Question

How do you find the derivative of `F(x)= (2x^3-1)/x^2`?

Answer 1

The quotient rule states that given a function `F(x) = (g(x))/(h(x)), (dF)/dx = ((dg)/(dx) * h(x) - g(x) * (dh)/dx)/(h(x))^2`. See explanation for solution.

Explanation:

The quotient rule states that given a function `F(x) = (g(x))/(h(x)), (dF)/dx = ((dg)/(dx) * h(x) - g(x) * (dh)/dx)/(h(x))^2`

The power rule can help us find the derivatives of both numerator and denominator quickly.
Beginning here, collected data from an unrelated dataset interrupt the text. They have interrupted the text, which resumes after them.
(** * ardump: a shallow embedding of [ardump.c]

    [ardump] prints the table of contents of a BSD [ar] archive that has been
    mapped into memory.  The C code walks the mapping with raw pointers and
    calls a handful of libc routines ([strncmp], [atoi], [strtoll], [memcpy],
    [printf]).  This file embeds that code function by function:

    - the mapped file is a list of bytes placed at some address [base];
      pointers are addresses (in [Z]) and every dereference goes through
      [load8], which tells whether the address lies in the mapping;
    - what the program does is an [outcome] (normal return, [fatal], a read
      outside of the mapping, or a loop that is still running) together with
      the trace of what it wrote on standard output;
    - the libc routines are modelled after their documented behaviour, on the
      bytes they read from the mapping;
    - where a statement is about what the process does after a read outside
      of the file, the file is placed in a larger memory, with bytes before
      and after it ([scan_in_memory]), and only a read outside of that memory
      stops the run.

    Platform assumptions (the tool includes Mach-O headers): LP64, 8-bit
    [char], [int] on 32 bits, [size_t], [long] and [long long] on 64 bits,
    two's complement conversions, [atoi] behaving as [(int)strtol(s, NULL, 10)].
    Pointer arithmetic is done on unbounded addresses, except where the code
    adds a [size_t] that can be as large as 2^64 ([size_t_displacement]): C
    gives no meaning to a pointer outside of its object, and the model
    reports the first dereference that leaves the mapping. *)

From Stdlib Require Import ZArith List Ascii String Bool Lia.
From Stdlib Require Import DecimalString HexadecimalString.
Import ListNotations.
Local Open Scope string_scope.
Local Open Scope Z_scope.

(** ** Bytes and C strings *)

Definition byte_val (c : ascii) : Z := Z.of_N (N_of_ascii c).

Definition is_nul (c : ascii) : bool := byte_val c =? 0.

Definition nl : string := String "010" "".

(** [isspace] and [isdigit] in the C locale. *)
Definition isspace (c : ascii) : bool :=
  (byte_val c =? 32) || ((9 <=? byte_val c) && (byte_val c <=? 13)).

Definition isdigit (c : ascii) : bool :=
  (48 <=? byte_val c) && (byte_val c <=? 57).

Definition digit_val (c : ascii) : Z := byte_val c - 48.

(** ** Constants of the system headers

    [<ar.h>], [<mach-o/fat.h>] and [<mach-o/ranlib.h>] are not part of the
    repository; their values are those of the platform headers. *)

Definition ARMAG : string := "!<arch>" ++ nl.
Definition SARMAG : Z := 8.
Definition ARFMAG : string := "`" ++ nl.
Definition AR_EFMT1 : string := "#1/".
Definition SYMDEF : string := "__.SYMDEF".
Definition SYMDEF_SORTED : string := "__.SYMDEF SORTED".
Definition FAT_MAGIC : Z := 0xcafebabe.
Definition FAT_CIGAM : Z := 0xbebafeca.

(** [struct ar_hdr]: seven character arrays, 60 bytes, no padding. *)
Definition sizeof_ar_name : Z := 16.
Definition sizeof_ar_date : Z := 12.
Definition sizeof_ar_uid : Z := 6.
Definition sizeof_ar_gid : Z := 6.
Definition sizeof_ar_mode : Z := 8.
Definition sizeof_ar_size : Z := 10.
Definition sizeof_ar_fmag : Z := 2.
Definition off_ar_name : Z := 0.
Definition off_ar_date : Z := 16.
Definition off_ar_uid : Z := 28.
Definition off_ar_gid : Z := 34.
Definition off_ar_mode : Z := 40.
Definition off_ar_size : Z := 48.
Definition off_ar_fmag : Z := 58.
Definition sizeof_ar_hdr : Z := 60.

(** [struct ranlib]: [ran_un.ran_strx] then [ran_off], two [uint32_t]. *)
Definition sizeof_ranlib : Z := 8.
Definition off_ran_strx : Z := 0.
Definition off_ran_off : Z := 4.
Definition sizeof_uint32 : Z := 4.

(** ** Integer conversions *)

Definition LONG_MAX : Z := 2 ^ 63 - 1.
Definition LONG_MIN : Z := - 2 ^ 63.

Definition clamp_long (z : Z) : Z := Z.max LONG_MIN (Z.min LONG_MAX z).

(** Conversion to [int] and to [size_t]. *)
Definition to_int (z : Z) : Z := (z + 2 ^ 31) mod 2 ^ 32 - 2 ^ 31.
Definition to_size_t (z : Z) : Z := z mod 2 ^ 64.

(** [(char * )p + n] for a [size_t] [n]: the processor adds the two on 64
    bits.  A mapping lies in the lower half of the address space, so the sum
    is [p + n] when [n] is below 2^63, and wraps to [p + n - 2^64] when [n] is
    above (a negative [int] converted to [size_t]); where it does not wrap,
    both [p + n] and [p + n - 2^64] are outside of the mapping.  The address
    is [p] plus this displacement. *)
Definition size_t_displacement (n : Z) : Z := (n + 2 ^ 63) mod 2 ^ 64 - 2 ^ 63.

Inductive endian : Type := LittleEndian | BigEndian.

Definition uint32_of_bytes (host : endian) (b0 b1 b2 b3 : ascii) : Z :=
  match host with
  | LittleEndian =>
      byte_val b0 + 2 ^ 8 * byte_val b1 + 2 ^ 16 * byte_val b2 + 2 ^ 24 * byte_val b3
  | BigEndian =>
      byte_val b3 + 2 ^ 8 * byte_val b2 + 2 ^ 16 * byte_val b1 + 2 ^ 24 * byte_val b0
  end.

(** ** Outcomes and traces *)

Inductive outcome (A : Type) : Type :=
| Done (a : A)
    (** the function returns [a] *)
| Fatal (msg : string)
    (** [fatal]: the message goes to [stderr] and the process exits with 1 *)
| ReadsOutside (off : Z)
    (** the code reads the byte at file offset [off], which is not in the
        mapping; the C code performs the access and its behaviour is
        undefined from there on *)
| OutOfFuel.
    (** the [while] loop of [dump] is still running *)

Arguments Done {A} a.
Arguments Fatal {A} msg.
Arguments ReadsOutside {A} off.
Arguments OutOfFuel {A}.
(** * gather_cfp: call-for-papers acquisition and ranking enrichment

    A shallow embedding of [src/gather_events.py] and [src/rate_events.py].
    The browser, the two web sites, the file system, the JSON codec and the
    date parser are outside the repository: the browser's observations are
    data (what a page shows), the file system is a finite map from paths to
    contents, and the codec and date parser are parameters. *)

From Stdlib Require Import ZArith Ascii String List DecimalString.
From stdpp Require Import base option list gmap strings fin_maps.
Import ListNotations.
Local Open Scope string_scope.
Local Open Scope list_scope.

(** ** Python strings *)

Module PyStr.

(** A character is a code point below 256; a text with other code points
    is outside the model. [is_space] holds of the code points below 256
    for which [str.isspace] does: 9 to 13, 28 to 32, U+0085 and U+00A0. *)
Definition is_space (c : ascii) : bool :=
  let n := nat_of_ascii c in
  (((9 <=? n) && (n <=? 13)) || ((28 <=? n) && (n <=? 32))
   || (n =? 133) || (n =? 160))%nat.

Fixpoint lstrip (s : string) : string :=
  match s with
  | EmptyString => EmptyString
  | String c s' => if is_space c then lstrip s' else s
  end.

Fixpoint rstrip (s : string) : string :=
  match s with
  | EmptyString => EmptyString
  | String c s' =>
      match rstrip s' with
      | EmptyString => if is_space c then EmptyString else String c EmptyString
      | r => String c r
      end
  end.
`g(x) = 2x^3-1, (dg)/dx = 6x^2`
`h(x) = x^2, (dh)/dx = 2x, h^2(x)=x^4`

Thus...

`(dF)/dx = ((6x^2)(x^2) - (2x^3-1)(2x))/x^4 = (6x^4-4x^4+2x)/(x^4) = (2x^4+2x)/x^4 = 2 + 2/x^3`

Of note, the function will approach `-oo` as `x->0`

Answer 2

I would rewrite: `F(x) = 2x-1/x^2`

Explanation:

`f'(x) = 2+2/x^3 = (2x^3+2)/x^3`

using `d/dx(-1x^-2) = 2x^-3`

and rewriting as a single quotient.